Это была какая-то влюбленность друг в друга,

всецелая, всеобщая. Иных же их песен,

торжественных и восторженных, я почти не понимал

вовсе. Понимая слова, я никогда не мог проникнуть во

всё их значение. Оно оставалось как бы недоступно

моему уму, зато сердце мое как бы проникалось им

безотчетно и всё более и более. Я часто говорил им,

что я всё это давно уже прежде предчувствовал, что

вся эта радость и слава сказывалась мне еще на нашей

земле зовущею тоскою, доходившею подчас до

нестерпимой скорби; что я предчувствовал всех их и

славу их в снах моего сердца и в мечтах ума моего, что

я часто не мог смотреть, на земле нашей, на заходящее

солнце без слез... Что в ненависти моей к людям нашей

земли заключалась всегда тоска: зачем я не могу

ненавидеть их, не любя их, зачем не могу не прощать

их, а в любви моей к ним тоска: зачем не могу любить

их, не ненавидя их? Они слушали меня, и я видел, что

они не могли представить себе то, что я говорю, но я не

жалел, что им говорил о том: я знал, что они понимают

всю силу тоски моей о тех, кого я покинул. Да, когда

они глядели на меня своим милым проникнутым

любовью взглядом, когда я чувствовал, что при них и

мое сердце становилось столь же невинным и

правдивым, как и их сердца, то и я не жалел, что не

понимаю их. От ощущения полноты жизни мне

захватывало дух, и я молча молился на них.
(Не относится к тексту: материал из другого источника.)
(* ===== verification/Text.v ===== *)
(** * Decimal numbers in strings

    [display] is Rust's [Display] of an unsigned integer and [parse_unsigned]
    its [FromStr], as the negotiation code uses them. *)

From Stdlib Require Import Ascii.
From stdpp Require Import strings.
From S2P Require Import Prelude.

Definition digit_char (d : Z) : ascii := ascii_of_nat (48 + Z.to_nat d).

Definition char_digit (c : ascii) : option Z :=
  let n := Z.of_nat (nat_of_ascii c) in
  if (48 <=? n) && (n <=? 57) then Some (n - 48) else None.

(** Digits from the least significant, in front of [acc]. *)
Fixpoint display_go (fuel : nat) (n : Z) (acc : string) : string :=
  match fuel with
  | O => acc
  | S fuel' =>
    let acc := String (digit_char (n mod 10)) acc in
    if n <? 10 then acc else display_go fuel' (n / 10) acc
  end.

(** A number below [2^(k+1)] has at most [k+1] decimal digits. *)
Definition display (n : Z) : string := display_go (S (Z.to_nat (Z.log2 n))) n "".

(** The checked accumulation of [from_str_radix]: no digit may push the value
    over [max]. *)
Fixpoint parse_digits (max acc : Z) (s : string) : option Z :=
  match s with
  | EmptyString => Some acc
  | String c s' =>
    d ← char_digit c;
    let acc' := acc * 10 + d in
    if acc' <=? max then parse_digits max acc' s' else None
  end.

(** [str::parse::<uN>]: an optional [+], then at least one digit. *)
Definition parse_unsigned (max : Z) (s : string) : option Z :=
  match s with
  | EmptyString => None
  | String "+" EmptyString => None
  | String "+" s' => parse_digits max 0 s'
  | s => parse_digits max 0 s
  end.

(** [s.split_once(c)]. *)
Fixpoint split_once (c : ascii) (s : string) : option (string * string) :=
  match s with
  | EmptyString => None
  | String x s' =>
    if decide (x = c) then Some (EmptyString, s')
    else '(a, b) ← split_once c s'; Some (String x a, b)
  end.

(** A Rust string is its UTF-8 bytes; [utf8] and [of_utf8] go between the byte
    form of messages and the character form of text. *)
Fixpoint utf8 (s : string) : bytes :=
  match s with
  | EmptyString => []
  | String c s' => Z.of_nat (nat_of_ascii c) :: utf8 s'
  end.
Fixpoint of_utf8 (l : bytes) : string :=
  match l with
  | [] => EmptyString
  | b :: l' => String (ascii_of_nat (Z.to_nat b)) (of_utf8 l')
  end.

(** One character of [Debug for str]; characters outside ASCII stay. *)
Definition debug_char (c : ascii) : string :=
  let n := nat_of_ascii c in
  let hex d := String (ascii_of_nat (if (d <? 10)%nat then 48 + d else 87 + d)) EmptyString in
  if (n =? 0)%nat then "\0"
  else if (n =? 9)%nat then "\t"
  else if (n =? 10)%nat then "\n"
  else if (n =? 13)%nat then "\r"
  else if (n =? 34)%nat then String "\" (String (ascii_of_nat 34) EmptyString)
  else if (n =? 92)%nat then "\\"
  else if (n <? 16)%nat then "\u{" +:+ hex n +:+ "}"
  else if (n <? 32)%nat || (n =? 127)%nat then "\u{" +:+ hex (n / 16)%nat +:+ hex (n mod 16)%nat +:+ "}"
  else String c EmptyString.
Fixpoint debug_chars (s : string) : string :=
  match s with EmptyString => EmptyString | String c s' => debug_char c +:+ debug_chars s' end.
Definition debug_str (s : string) : string :=
  String (ascii_of_nat 34) (debug_chars s +:+ String (ascii_of_nat 34) EmptyString).

(** The characters of UTF-8 bytes, each as its bytes: the leading byte says
    how many there are.  The fuel is the length. *)
Definition char_width (b : Z) : nat :=
  if b <? 0x80 then 1 else if b <? 0xE0 then 2 else if b <? 0xF0 then 3 else 4.
Fixpoint chars_go (fuel : nat) (l : bytes) : list bytes :=
  match fuel, l with
  | S fuel', b :: _ => take (char_width b) l :: chars_go fuel' (drop (char_width b) l)
  | _, _ => []
  end.
Definition chars (l : bytes) : list bytes := chars_go (length l) l.

(** [char::is_whitespace]: the code points of Unicode's White_Space. *)
Definition is_whitespace (c : bytes) : bool :=
  match c with
  | [b] => ((9 <=? b) && (b <=? 13)) || (b =? 32)
  | [0xC2; b] => (b =? 0x85) || (b =? 0xA0)
  | [0xE1; 0x9A; 0x80] => true
  | [0xE2; 0x80; b] =>
    ((0x80 <=? b) && (b <=? 0x8A)) || (b =? 0xA8) || (b =? 0xA9) || (b =? 0xAF)
  | [0xE2; 0x81; 0x9F] => true
  | [0xE3; 0x80; 0x80] => true
  | _ => false
  end.

(** [char::is_control]: U+0000 to U+001F and U+007F to U+009F. *)
Definition is_control (c : bytes) : bool :=
  match c with
  | [b] => (b <? 32) || (b =? 127)
  | [0xC2; b] => b <? 0xA0
  | _ => false
  end.

Fixpoint skip_whitespace (cs : list bytes) : list bytes :=
  match cs with
  | c :: cs' => if is_whitespace c then skip_whitespace cs' else cs
  | [] => []
  end.

(** [str::trim], by characters. *)
Definition trim_chars (cs : list bytes) : list bytes :=
  rev (skip_whitespace (rev (skip_whitespace cs))).
Definition trim (s : string) : string := of_utf8 (concat (trim_chars (chars (utf8 s)))).

(** All characters are decimal digits. *)
Fixpoint digits_only (s : string) : Prop :=
  match s with
  | EmptyString => True
  | String c s' => is_Some (char_digit c) /\ digits_only s'
  end.

(** ** Lemmas *)

Lemma of_utf8_utf8 s : of_utf8 (utf8 s) = s.
Proof. induction s as [|c s IH]; [done|]. cbn. by rewrite Nat2Z.id, ascii_nat_embedding, IH. Qed.

Lemma utf8_of_utf8 l : bytes_ok l -> utf8 (of_utf8 l) = l.
Proof.
  induction 1 as [|b l Hb Hl IH]; [done|]. cbn. unfold is_byte in Hb.
  rewrite nat_ascii_embedding by lia. rewrite Z2Nat.id by lia. by rewrite IH.
Qed.

Lemma utf8_bytes_ok s : bytes_ok (utf8 s).
Proof.
  induction s as [|c s IH]; constructor; [|done]. unfold is_byte. pose proof (nat_ascii_bounded c). lia.
Qed.

(** ** Characters and trimming *)

(** Every character has the bytes its leading byte announces; only the last
    may be cut short. *)
Inductive chunked : list bytes -> Prop :=
| chunked_nil : chunked []
| chunked_last b t : (length (b :: t) <= char_width b)%nat -> chunked [b :: t]
| chunked_cons b t cs : length (b :: t) = char_width b -> chunked cs -> chunked ((b :: t) :: cs).

Lemma char_width_pos b : (0 < char_width b)%nat.
Proof. unfold char_width. repeat destruct (_ <? _); lia. Qed.

Lemma chars_go_spec fuel l :
  (length l <= fuel)%nat -> chunked (chars_go fuel l) /\ concat (chars_go fuel l) = l.
Proof.
  revert l. induction fuel as [|fuel IH]; intros l Hl; [destruct l; [by repeat constructor|cbn in Hl; lia]|].
  destruct l as [|b l]; [by repeat constructor|]. cbn [chars_go].
  pose proof (char_width_pos b) as Hw. destruct (char_width b) as [|n] eqn:Hb; [lia|]. cbn [take drop].
  destruct (IH (drop n l)) as [Hc Hcat]; [rewrite length_drop; cbn in Hl; lia|].
  split; [|cbn; by rewrite Hcat, take_drop].
  destruct (le_lt_dec n (length l)) as [Hn|Hn].
  - constructor; [|done]. cbn. rewrite length_take. lia.
  - rewrite drop_ge by lia. destruct fuel; cbn; constructor; cbn; rewrite length_take; lia.
Qed.

Lemma chars_chunked l : chunked (chars l).
Proof. by apply chars_go_spec. Qed.
Lemma concat_chars l : concat (chars l) = l.
Proof. by apply chars_go_spec. Qed.

Lemma chars_go_concat fuel cs :
  chunked cs -> (length (concat cs) <= fuel)%nat -> chars_go fuel (concat cs) = cs.
Proof.
  intros Hc. revert fuel. induction Hc as [|b t Hl|b t cs Hl Hc IH]; intros fuel Hf.
  - by destruct fuel.
  - rewrite concat_cons, app_nil_r in *. destruct fuel as [|fuel]; [cbn in Hf; lia|]. cbn [chars_go].
    rewrite take_ge, drop_ge by done. by destruct fuel.
  - rewrite concat_cons in *. destruct fuel as [|fuel]; [cbn in Hf; lia|]. cbn [chars_go app].
    change (b :: t ++ concat cs) with ((b :: t) ++ concat cs).
    rewrite <- Hl, take_app_length, drop_app_length, IH; [done|].
    rewrite length_app in Hf. cbn in Hf. lia.
Qed.

Lemma chars_concat cs : chunked cs -> chars (concat cs) = cs.
Proof. intros Hc. by apply chars_go_concat. Qed.

Lemma chunked_app_l cs cs' : chunked (cs ++ cs') -> chunked cs.
Proof.
  induction cs as [|c cs IH]; [constructor|]. cbn. intros Hc.
  inversion Hc as [|b t Hl Heq|b t l Hl Hc' Heq]; subst.
  - destruct cs; [by constructor|done].
  - constructor; auto.
Qed.

Lemma chunked_app_r cs cs' : chunked (cs ++ cs') -> chunked cs'.
Proof.
  induction cs as [|c cs IH]; [done|]. cbn. intros Hc. apply IH. inversion Hc as [|b t Hl [Hb Hn]|]; subst; [|done].
  destruct cs; [|done]. cbn in *. subst. constructor.
Qed.

Lemma skip_whitespace_split cs :
  exists pre, cs = pre ++ skip_whitespace cs /\ forallb is_whitespace pre = true.
Proof.
  induction cs as [|c cs IH]; [by exists []|]. cbn. destruct (is_whitespace c) eqn:Hc; [|by exists []].
  destruct IH as (pre & Heq & Hp). exists (c :: pre). cbn. rewrite Hc, Hp. by rewrite <- Heq.
Qed.

Lemma skip_whitespace_head cs c cs' : skip_whitespace cs = c :: cs' -> is_whitespace c = false.
Proof.
  induction cs as [|x cs IH]; [done|]. cbn. destruct (is_whitespace x) eqn:Hx; [apply IH|]. by intros [= <- _].
Qed.

(** Trimming takes white space from both ends and nothing else. *)
Lemma trim_chars_split cs :
  exists pre post, cs = pre ++ trim_chars cs ++ post /\
    forallb is_whitespace pre = true /\ forallb is_whitespace post = true /\
    (forall c cs', trim_chars cs = c :: cs' -> is_whitespace c = false) /\
    (forall c cs', trim_chars cs = cs' ++ [c] -> is_whitespace c = false).
Proof.
  destruct (skip_whitespace_split cs) as (pre & Heq & Hpre). unfold trim_chars.
  destruct (skip_whitespace_split (rev (skip_whitespace cs))) as (post & Heq' & Hpost).
  apply (f_equal (@rev _)) in Heq'. rewrite rev_involutive, rev_app_distr in Heq'.
  set (mid := rev (skip_whitespace (rev (skip_whitespace cs)))) in *.
  exists pre, (rev post). split_and!; [by rewrite <- Heq'|done| | |].
  - apply forallb_forall. intros x Hx. apply in_rev in Hx.
    exact (proj1 (forallb_forall _ _) Hpost x Hx).
  - intros c cs' Hm. rewrite Hm in Heq'. by eapply skip_whitespace_head.
  - intros c cs' Hm. apply (f_equal (@rev _)) in Hm. unfold mid in Hm.
    rewrite rev_involutive, rev_app_distr in Hm. exact (skip_whitespace_head _ c (rev cs') Hm).
Qed.

(** The characters of a trimmed string. *)
Lemma chars_trim s : chars (utf8 (trim s)) = trim_chars (chars (utf8 s)).
Proof.
  destruct (trim_chars_split (chars (utf8 s))) as (pre & post & Heq & _).
  pose proof (chars_chunked (utf8 s)) as Hc. pose proof (concat_chars (utf8 s)) as Hcat.
  pose proof (utf8_bytes_ok s) as Hb. unfold trim.
  set (mid := trim_chars (chars (utf8 s))) in *. rewrite Heq in Hc, Hcat.
  rewrite utf8_of_utf8.
  - apply chars_concat. by eapply chunked_app_l, chunked_app_r.
  - rewrite <- Hcat, !concat_app in Hb. apply Forall_app in Hb as [_ Hb]. by apply Forall_app in Hb as [Hb _].
Qed.

Lemma char_digit_char d : 0 <= d < 10 -> char_digit (digit_char d) = Some d.
Proof.
  intros H. assert (Hd : d = 0 \/ d = 1 \/ d = 2 \/ d = 3 \/ d = 4 \/ d = 5 \/ d = 6 \/ d = 7 \/
    d = 8 \/ d = 9) by lia.
  repeat (destruct Hd as [->|Hd]; [reflexivity|]). by subst.
Qed.

Lemma parse_display_go max fuel n tail :
  0 <= n <= max -> n < 10 ^ Z.of_nat fuel ->
  (0 < fuel)%nat -> parse_digits max 0 (display_go fuel n tail) = parse_digits max n tail.
Proof.
  revert n tail. induction fuel as [|fuel IH]; intros n tail Hn Hf H0; [lia|].
  cbn [display_go]. destruct (Z.ltb_spec n 10) as [Hlt|Hge].
  - cbn [parse_digits]. rewrite Z.mod_small, char_digit_char by lia. cbn [mbind option_bind].
    replace (0 * 10 + n) with n by lia. destruct (Z.leb_spec n max); [done|lia].
  - rewrite Nat2Z.inj_succ, Z.pow_succ_r in Hf by lia.
    destruct fuel as [|fuel]; [simpl in Hf; lia|].
    rewrite IH by zlia. cbn [parse_digits]. rewrite char_digit_char by zlia. cbn [mbind option_bind].
    replace (n / 10 * 10 + n mod 10) with n by zlia. destruct (Z.leb_spec n max); [done|lia].
Qed.

Lemma display_fuel n : 0 <= n -> n < 10 ^ Z.of_nat (S (Z.to_nat (Z.log2 n))).
Proof.
  intros Hn. rewrite Nat2Z.inj_succ, Z2Nat.id by apply Z.log2_nonneg.
  destruct (decide (n = 0)) as [->|]; [done|].
  pose proof (Z.log2_spec n ltac:(lia)) as [_ Hl].
  apply (Z.lt_le_trans _ _ _ Hl). apply Z.pow_le_mono_l. lia.
Qed.

Lemma display_go_digits fuel n tail :
  0 <= n -> digits_only tail -> digits_only (display_go fuel n tail).
Proof.
  revert n tail. induction fuel as [|fuel IH]; intros n tail Hn Ht; [done|]. cbn [display_go].
  assert (Hs : digits_only (String (digit_char (n mod 10)) tail)).
  { split; [|done]. rewrite char_digit_char by zlia. eauto. }
  destruct (n <? 10); [done|]. apply IH; [zlia|done].
Qed.

Lemma display_digits n : 0 <= n -> digits_only (display n).
Proof. intros. by apply display_go_digits. Qed.

Lemma display_go_nonempty fuel n tail : exists c s, display_go (S fuel) n tail = String c s.
Proof.
  revert n tail. induction fuel as [|fuel IH]; intros n tail.
  - simpl. destruct (n <? 10); eauto.
  - cbn [display_go]. destruct (n <? 10); [eauto|apply IH].
Qed.

(** Printing then parsing a number that fits its type gives it back. *)
Lemma parse_display max n : 0 <= n <= max -> parse_unsigned max (display n) = Some n.
Proof.
  intros Hn. pose proof (display_digits n ltac:(lia)) as Hd.
  assert (Hp : parse_digits max 0 (display n) = Some n).
  { unfold display. rewrite parse_display_go; [done|lia|apply display_fuel; lia|lia]. }
  destruct (display_go_nonempty (Z.to_nat (Z.log2 n)) n "") as (c & s & Hc).
  fold (display n) in Hc. rewrite Hc in *. destruct Hd as [[d Hd] _].
  assert (Hplus : c <> "+"%char) by (intros ->; discriminate Hd).
  unfold parse_unsigned. destruct c as [[] [] [] [] [] [] [] []]; done.
Qed.

(** A digit string does not contain a separator that is not a digit. *)
Lemma split_once_digits c a b :
  char_digit c = None -> digits_only a -> split_once c (a +:+ String c b) = Some (a, b).
Proof.
  intros Hc. induction a as [|x a IH]; intros Ha.
  - change ("" +:+ String c b) with (String c b). cbn [split_once]. by rewrite decide_True.
  - change (String x a +:+ String c b) with (String x (a +:+ String c b)). cbn [split_once].
    destruct Ha as [[d Hx] Ha]. rewrite decide_False by congruence. by rewrite IH.
Qed.

Lemma split_once_no c a : char_digit c = None -> digits_only a -> split_once c a = None.
Proof.
  intros Hc. induction a as [|x a IH]; intros Ha; [done|]. destruct Ha as [[d Hx] Ha].
  cbn [split_once].   rewrite decide_False by congruence. by rewrite IH.
Qed.

#[global] Opaque display.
  О, все теперь смеются мне в глаза и уверяют меня,

что и во сне нельзя видеть такие подробности, какие я

передаю теперь, что во сне моем я видел или

прочувствовал лишь одно ощущение, порожденное

моим же сердцем в бреду, а подробности уже сам

сочинил проснувшись. И когда я открыл им, что, может

быть, в самом деле так было, — боже, какой смех они

подняли мне в глаза и какое я им доставил веселье! О

да, конечно, я был побежден лишь одним ощущением

того сна, и оно только одно уцелело в до крови

раненном сердце моем: но зато действительные образы

и формы сна моего, то есть те, которые я в самом деле

видел в самый час моего сновидения, были

восполнены до такой гармонии, были до того

обаятельны и прекрасны, и до того были истинны, что,

проснувшись, я, конечно, не в силах был воплотить их

в слабые слова наши, так что они должны были как бы

стушеваться в уме моем, а стало быть, и

действительно, может быть, я сам, бессознательно,

принужден был сочинить потом подробности и, уж

конечно, исказив их, особенно при таком страстном

желании моем поскорее и хоть сколько-нибудь их

передать. Но зато как же мне не верить, что всё это

было? Было, может быть, в тысячу раз лучше, светлее

и радостнее, чем я рассказываю? Пусть это сон, но всё

это не могло не быть. Знаете ли, я скажу вам секрет:

всё это, быть может, было вовсе не сон! Ибо тут

случилось нечто такое, нечто до такого ужаса

истинное, что это не могло бы пригрезиться во сне.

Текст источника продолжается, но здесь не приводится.